__WORK TO BE COMPLETED__. Look through the data below for the line with "AtHandlers AtProofs AtLine.", and transcribe it exactly together with each line after it up to and including the line with "Definition new_device : globals". Give nothing else.

__INPUT__.
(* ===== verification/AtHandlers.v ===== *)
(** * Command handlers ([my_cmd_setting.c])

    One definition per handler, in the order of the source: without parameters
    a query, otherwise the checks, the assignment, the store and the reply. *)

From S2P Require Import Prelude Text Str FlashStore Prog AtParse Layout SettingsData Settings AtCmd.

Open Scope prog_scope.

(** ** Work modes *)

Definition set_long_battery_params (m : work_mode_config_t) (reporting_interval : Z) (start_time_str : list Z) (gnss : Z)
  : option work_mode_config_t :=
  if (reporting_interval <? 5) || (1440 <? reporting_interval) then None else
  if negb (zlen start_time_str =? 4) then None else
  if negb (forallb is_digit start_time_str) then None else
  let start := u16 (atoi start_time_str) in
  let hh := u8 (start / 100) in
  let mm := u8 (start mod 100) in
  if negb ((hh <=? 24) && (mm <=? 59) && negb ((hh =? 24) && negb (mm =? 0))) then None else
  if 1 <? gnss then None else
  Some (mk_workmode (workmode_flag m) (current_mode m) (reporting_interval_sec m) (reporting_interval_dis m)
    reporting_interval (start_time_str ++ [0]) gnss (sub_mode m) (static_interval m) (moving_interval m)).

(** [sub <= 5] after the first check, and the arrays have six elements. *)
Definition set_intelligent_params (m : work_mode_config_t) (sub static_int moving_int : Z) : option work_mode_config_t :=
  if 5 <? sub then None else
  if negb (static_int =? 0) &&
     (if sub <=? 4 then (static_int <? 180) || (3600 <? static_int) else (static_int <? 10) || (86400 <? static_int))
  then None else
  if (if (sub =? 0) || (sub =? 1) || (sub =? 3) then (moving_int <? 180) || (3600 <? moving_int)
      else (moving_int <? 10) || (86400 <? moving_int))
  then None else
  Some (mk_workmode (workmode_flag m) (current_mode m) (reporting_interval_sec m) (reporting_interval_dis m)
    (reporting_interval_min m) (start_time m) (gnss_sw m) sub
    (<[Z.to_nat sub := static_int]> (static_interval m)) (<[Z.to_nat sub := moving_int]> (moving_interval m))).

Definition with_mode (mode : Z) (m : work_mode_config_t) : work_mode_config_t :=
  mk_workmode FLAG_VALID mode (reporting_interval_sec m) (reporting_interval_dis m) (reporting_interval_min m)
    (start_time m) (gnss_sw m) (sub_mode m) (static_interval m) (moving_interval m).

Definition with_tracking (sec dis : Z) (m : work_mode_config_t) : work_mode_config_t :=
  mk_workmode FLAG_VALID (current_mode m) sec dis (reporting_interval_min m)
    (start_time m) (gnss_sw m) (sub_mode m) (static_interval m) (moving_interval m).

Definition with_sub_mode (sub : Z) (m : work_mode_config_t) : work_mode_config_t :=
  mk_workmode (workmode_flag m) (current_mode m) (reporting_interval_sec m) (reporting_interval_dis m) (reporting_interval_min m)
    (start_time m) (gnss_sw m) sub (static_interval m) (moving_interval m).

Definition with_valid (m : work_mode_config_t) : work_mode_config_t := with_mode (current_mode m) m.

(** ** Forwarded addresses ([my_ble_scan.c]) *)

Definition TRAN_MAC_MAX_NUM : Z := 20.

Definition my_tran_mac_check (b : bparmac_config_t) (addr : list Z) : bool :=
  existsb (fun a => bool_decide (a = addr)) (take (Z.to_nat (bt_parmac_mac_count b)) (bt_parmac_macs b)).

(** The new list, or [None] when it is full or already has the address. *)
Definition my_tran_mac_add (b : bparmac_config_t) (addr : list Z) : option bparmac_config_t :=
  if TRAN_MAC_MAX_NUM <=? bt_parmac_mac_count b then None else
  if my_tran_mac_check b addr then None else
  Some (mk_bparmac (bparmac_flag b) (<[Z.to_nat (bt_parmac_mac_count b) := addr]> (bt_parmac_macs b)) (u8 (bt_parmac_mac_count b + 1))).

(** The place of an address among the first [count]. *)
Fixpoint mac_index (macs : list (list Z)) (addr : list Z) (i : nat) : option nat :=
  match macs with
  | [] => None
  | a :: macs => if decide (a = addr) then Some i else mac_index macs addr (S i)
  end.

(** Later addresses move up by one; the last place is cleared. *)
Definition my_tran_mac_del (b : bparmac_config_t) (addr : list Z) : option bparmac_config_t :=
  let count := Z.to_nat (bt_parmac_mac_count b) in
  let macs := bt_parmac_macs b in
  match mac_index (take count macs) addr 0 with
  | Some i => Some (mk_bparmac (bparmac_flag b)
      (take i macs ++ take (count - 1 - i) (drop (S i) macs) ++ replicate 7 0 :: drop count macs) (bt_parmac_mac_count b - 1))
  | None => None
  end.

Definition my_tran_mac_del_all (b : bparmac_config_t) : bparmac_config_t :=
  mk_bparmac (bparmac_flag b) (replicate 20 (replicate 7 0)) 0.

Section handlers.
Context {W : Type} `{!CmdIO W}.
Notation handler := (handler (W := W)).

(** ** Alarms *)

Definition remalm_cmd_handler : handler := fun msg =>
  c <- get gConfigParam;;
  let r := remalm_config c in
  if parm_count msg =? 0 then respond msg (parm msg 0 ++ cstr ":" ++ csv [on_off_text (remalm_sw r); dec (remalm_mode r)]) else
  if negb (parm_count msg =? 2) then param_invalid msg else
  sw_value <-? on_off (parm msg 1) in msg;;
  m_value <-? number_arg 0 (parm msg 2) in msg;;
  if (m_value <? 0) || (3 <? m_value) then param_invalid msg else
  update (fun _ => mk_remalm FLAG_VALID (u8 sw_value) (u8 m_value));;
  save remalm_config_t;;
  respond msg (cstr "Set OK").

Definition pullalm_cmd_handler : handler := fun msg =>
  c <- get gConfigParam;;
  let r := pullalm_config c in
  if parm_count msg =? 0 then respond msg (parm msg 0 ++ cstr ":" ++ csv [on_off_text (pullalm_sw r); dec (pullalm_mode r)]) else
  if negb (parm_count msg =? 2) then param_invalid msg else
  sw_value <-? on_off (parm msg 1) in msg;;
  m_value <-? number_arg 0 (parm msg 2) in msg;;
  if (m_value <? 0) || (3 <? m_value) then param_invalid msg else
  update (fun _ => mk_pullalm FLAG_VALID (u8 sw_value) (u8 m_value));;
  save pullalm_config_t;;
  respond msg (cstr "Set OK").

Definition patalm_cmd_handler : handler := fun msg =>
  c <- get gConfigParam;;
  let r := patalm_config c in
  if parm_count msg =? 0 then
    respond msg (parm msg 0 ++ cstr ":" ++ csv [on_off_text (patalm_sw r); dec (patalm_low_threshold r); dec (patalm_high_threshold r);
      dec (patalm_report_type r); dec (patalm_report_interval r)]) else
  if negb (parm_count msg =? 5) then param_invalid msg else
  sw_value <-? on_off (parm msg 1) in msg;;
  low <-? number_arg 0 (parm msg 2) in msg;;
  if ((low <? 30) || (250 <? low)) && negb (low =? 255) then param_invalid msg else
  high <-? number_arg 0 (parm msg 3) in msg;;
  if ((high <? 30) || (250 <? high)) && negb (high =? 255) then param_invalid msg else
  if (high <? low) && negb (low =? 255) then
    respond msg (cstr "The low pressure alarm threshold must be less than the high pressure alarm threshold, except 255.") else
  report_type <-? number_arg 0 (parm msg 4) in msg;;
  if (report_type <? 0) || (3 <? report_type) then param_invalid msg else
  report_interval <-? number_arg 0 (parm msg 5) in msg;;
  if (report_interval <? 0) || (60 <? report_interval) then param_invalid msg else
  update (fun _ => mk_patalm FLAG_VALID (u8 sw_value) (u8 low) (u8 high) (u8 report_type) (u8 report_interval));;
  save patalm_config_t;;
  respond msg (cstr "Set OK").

* * *

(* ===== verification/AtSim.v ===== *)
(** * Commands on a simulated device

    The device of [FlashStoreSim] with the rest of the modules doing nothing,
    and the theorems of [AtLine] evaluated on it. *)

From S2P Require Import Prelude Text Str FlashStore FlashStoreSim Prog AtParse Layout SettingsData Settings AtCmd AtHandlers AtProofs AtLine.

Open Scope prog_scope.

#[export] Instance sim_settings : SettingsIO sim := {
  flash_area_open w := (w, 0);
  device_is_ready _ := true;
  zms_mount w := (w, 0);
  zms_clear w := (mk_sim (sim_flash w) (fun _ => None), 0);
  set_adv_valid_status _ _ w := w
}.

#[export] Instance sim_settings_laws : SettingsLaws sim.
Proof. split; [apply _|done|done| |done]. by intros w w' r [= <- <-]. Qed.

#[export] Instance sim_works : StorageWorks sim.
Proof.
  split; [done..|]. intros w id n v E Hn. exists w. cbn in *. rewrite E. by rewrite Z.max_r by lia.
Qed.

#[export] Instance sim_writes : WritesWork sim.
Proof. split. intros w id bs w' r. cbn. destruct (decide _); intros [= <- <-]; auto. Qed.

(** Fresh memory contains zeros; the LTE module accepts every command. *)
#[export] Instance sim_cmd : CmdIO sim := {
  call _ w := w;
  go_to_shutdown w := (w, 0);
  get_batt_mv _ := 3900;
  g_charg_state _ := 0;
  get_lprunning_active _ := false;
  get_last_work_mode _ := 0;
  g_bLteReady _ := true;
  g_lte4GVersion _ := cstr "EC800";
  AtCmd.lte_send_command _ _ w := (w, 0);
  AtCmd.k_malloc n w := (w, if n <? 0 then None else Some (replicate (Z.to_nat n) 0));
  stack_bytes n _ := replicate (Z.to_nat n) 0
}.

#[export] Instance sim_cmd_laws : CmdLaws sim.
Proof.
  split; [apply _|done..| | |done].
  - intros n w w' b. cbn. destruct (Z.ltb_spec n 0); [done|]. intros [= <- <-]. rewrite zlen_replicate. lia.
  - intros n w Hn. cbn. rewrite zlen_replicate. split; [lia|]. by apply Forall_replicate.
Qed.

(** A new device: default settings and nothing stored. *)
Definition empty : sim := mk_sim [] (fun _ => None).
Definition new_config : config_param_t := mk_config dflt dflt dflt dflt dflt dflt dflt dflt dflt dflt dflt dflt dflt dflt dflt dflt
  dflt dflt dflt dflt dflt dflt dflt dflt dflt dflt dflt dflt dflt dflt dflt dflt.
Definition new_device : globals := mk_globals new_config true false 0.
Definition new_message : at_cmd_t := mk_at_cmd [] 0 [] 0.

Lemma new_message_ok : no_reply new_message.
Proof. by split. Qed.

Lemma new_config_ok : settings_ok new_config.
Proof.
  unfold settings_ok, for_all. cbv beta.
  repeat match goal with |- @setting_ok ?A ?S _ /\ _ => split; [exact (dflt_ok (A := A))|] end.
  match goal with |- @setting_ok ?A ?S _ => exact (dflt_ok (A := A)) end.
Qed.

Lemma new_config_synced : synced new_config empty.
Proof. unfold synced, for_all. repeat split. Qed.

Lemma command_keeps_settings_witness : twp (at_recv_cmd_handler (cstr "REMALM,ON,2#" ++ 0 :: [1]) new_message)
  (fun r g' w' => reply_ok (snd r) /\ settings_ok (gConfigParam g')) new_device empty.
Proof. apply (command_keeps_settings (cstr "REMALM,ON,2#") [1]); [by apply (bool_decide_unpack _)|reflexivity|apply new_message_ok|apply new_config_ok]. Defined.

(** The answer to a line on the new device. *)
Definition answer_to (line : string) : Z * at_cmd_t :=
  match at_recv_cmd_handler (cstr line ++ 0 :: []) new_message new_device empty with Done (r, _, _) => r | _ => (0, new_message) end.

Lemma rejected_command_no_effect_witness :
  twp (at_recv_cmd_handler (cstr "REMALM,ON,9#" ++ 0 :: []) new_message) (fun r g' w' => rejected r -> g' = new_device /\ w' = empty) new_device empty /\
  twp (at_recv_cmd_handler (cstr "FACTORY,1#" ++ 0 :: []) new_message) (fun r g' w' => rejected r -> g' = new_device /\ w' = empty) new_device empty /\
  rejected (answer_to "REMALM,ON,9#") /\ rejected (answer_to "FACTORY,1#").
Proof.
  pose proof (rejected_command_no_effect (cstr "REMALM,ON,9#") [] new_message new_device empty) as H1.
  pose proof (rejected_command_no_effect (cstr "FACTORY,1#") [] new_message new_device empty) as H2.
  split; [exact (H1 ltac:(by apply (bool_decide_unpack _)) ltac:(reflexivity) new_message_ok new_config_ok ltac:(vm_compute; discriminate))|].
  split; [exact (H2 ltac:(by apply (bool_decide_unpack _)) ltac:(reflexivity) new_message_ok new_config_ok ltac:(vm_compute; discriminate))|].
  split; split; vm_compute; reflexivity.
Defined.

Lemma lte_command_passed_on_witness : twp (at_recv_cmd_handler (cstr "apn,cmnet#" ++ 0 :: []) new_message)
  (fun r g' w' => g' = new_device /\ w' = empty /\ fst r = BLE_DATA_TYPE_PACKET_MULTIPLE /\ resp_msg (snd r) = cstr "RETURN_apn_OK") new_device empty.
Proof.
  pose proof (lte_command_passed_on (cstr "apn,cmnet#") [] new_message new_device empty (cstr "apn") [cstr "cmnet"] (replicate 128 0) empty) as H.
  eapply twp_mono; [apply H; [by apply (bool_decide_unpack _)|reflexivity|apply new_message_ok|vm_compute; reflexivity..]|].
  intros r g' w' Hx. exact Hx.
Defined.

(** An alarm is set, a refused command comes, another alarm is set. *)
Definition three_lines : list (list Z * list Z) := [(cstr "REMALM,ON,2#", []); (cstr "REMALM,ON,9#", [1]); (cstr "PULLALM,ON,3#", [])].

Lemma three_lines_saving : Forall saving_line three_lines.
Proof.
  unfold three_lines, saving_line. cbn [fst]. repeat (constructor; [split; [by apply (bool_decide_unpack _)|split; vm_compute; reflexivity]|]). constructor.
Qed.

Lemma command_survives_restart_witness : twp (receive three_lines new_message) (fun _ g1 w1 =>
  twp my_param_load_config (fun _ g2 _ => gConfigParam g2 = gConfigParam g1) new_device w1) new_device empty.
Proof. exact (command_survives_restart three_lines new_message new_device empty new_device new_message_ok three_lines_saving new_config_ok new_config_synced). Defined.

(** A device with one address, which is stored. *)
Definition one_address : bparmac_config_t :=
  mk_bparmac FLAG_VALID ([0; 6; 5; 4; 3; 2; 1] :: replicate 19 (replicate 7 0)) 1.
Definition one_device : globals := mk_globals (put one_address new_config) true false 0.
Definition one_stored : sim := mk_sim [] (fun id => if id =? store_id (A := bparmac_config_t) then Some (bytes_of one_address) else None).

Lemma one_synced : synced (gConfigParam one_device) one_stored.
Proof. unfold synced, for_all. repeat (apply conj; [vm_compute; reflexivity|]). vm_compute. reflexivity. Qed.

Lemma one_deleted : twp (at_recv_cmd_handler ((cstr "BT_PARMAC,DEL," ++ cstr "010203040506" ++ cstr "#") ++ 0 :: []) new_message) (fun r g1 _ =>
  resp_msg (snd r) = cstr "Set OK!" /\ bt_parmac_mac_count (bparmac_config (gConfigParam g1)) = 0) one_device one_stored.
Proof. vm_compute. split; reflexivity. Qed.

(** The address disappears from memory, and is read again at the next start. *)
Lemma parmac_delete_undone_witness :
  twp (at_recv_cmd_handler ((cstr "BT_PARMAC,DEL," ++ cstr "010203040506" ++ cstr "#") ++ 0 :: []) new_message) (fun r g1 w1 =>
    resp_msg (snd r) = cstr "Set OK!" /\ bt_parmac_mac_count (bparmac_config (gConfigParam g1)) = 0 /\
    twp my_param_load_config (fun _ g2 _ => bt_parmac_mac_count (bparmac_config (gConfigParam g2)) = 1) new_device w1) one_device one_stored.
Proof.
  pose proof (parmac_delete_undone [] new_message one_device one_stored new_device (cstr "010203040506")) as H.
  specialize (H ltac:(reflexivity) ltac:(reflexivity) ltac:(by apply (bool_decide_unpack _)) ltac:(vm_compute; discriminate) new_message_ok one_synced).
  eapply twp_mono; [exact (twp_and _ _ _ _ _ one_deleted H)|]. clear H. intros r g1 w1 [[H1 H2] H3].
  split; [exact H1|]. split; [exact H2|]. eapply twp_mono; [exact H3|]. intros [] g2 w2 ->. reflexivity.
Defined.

==

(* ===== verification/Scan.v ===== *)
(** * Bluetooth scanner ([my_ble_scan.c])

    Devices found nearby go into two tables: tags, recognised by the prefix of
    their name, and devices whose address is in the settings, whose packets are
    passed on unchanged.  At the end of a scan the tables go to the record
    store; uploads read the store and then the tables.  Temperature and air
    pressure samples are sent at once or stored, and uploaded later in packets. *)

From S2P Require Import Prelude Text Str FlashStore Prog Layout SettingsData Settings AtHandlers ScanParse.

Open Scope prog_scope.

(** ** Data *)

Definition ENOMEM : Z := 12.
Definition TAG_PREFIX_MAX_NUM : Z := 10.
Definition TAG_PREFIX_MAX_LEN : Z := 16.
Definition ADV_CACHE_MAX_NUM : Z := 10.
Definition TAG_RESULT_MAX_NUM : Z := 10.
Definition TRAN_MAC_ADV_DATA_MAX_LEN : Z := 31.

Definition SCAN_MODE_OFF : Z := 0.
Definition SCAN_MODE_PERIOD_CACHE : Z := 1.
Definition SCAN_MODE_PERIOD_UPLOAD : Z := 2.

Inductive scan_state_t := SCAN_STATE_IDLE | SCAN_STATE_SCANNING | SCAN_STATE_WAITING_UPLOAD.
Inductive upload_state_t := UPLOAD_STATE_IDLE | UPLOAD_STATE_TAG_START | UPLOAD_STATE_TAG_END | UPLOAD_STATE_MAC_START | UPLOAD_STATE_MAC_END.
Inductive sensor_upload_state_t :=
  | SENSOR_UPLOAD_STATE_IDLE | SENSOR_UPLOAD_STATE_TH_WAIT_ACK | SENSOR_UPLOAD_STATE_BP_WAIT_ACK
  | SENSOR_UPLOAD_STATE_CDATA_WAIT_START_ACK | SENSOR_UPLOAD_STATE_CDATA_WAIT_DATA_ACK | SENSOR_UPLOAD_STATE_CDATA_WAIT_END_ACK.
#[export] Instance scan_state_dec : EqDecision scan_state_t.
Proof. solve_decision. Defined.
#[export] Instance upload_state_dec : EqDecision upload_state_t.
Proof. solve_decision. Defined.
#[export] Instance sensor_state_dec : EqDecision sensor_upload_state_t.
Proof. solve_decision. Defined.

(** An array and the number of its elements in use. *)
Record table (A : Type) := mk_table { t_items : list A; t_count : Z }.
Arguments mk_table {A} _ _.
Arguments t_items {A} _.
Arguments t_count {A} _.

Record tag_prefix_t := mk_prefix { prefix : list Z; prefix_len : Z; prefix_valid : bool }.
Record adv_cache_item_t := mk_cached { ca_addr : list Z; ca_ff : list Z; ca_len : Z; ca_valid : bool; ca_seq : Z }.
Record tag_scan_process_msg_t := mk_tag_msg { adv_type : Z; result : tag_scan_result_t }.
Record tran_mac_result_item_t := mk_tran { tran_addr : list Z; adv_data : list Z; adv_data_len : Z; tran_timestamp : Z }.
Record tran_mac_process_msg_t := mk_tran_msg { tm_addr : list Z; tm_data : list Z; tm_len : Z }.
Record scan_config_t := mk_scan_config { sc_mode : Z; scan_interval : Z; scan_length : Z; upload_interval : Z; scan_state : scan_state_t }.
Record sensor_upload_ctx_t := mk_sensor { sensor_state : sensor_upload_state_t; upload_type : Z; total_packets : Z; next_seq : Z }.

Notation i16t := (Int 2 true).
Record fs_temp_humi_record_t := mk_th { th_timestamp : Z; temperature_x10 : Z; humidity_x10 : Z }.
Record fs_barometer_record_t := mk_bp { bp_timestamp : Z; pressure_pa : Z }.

__RESPONSE TO THE TASK__.
From S2P Require Import Prelude Text Str FlashStore FlashStoreSim Prog AtParse Layout SettingsData Settings AtCmd AtHandlers AtProofs AtLine.

Open Scope prog_scope.

#[export] Instance sim_settings : SettingsIO sim := {
  flash_area_open w := (w, 0);
  device_is_ready _ := true;
  zms_mount w := (w, 0);
  zms_clear w := (mk_sim (sim_flash w) (fun _ => None), 0);
  set_adv_valid_status _ _ w := w
}.

#[export] Instance sim_settings_laws : SettingsLaws sim.
Proof. split; [apply _|done|done| |done]. by intros w w' r [= <- <-]. Qed.

#[export] Instance sim_works : StorageWorks sim.
Proof.
  split; [done..|]. intros w id n v E Hn. exists w. cbn in *. rewrite E. by rewrite Z.max_r by lia.
Qed.

#[export] Instance sim_writes : WritesWork sim.
Proof. split. intros w id bs w' r. cbn. destruct (decide _); intros [= <- <-]; auto. Qed.

(** Fresh memory contains zeros; the LTE module accepts every command. *)
#[export] Instance sim_cmd : CmdIO sim := {
  call _ w := w;
  go_to_shutdown w := (w, 0);
  get_batt_mv _ := 3900;
  g_charg_state _ := 0;
  get_lprunning_active _ := false;
  get_last_work_mode _ := 0;
  g_bLteReady _ := true;
  g_lte4GVersion _ := cstr "EC800";
  AtCmd.lte_send_command _ _ w := (w, 0);
  AtCmd.k_malloc n w := (w, if n <? 0 then None else Some (replicate (Z.to_nat n) 0));
  stack_bytes n _ := replicate (Z.to_nat n) 0
}.

#[export] Instance sim_cmd_laws : CmdLaws sim.
Proof.
  split; [apply _|done..| | |done].
  - intros n w w' b. cbn. destruct (Z.ltb_spec n 0); [done|]. intros [= <- <-]. rewrite zlen_replicate. lia.
  - intros n w Hn. cbn. rewrite zlen_replicate. split; [lia|]. by apply Forall_replicate.
Qed.

(** A new device: default settings and nothing stored. *)
Definition empty : sim := mk_sim [] (fun _ => None).
Definition new_config : config_param_t := mk_config dflt dflt dflt dflt dflt dflt dflt dflt dflt dflt dflt dflt dflt dflt dflt dflt
  dflt dflt dflt dflt dflt dflt dflt dflt dflt dflt dflt dflt dflt dflt dflt dflt.
Definition new_device : globals := mk_globals new_config true false 0.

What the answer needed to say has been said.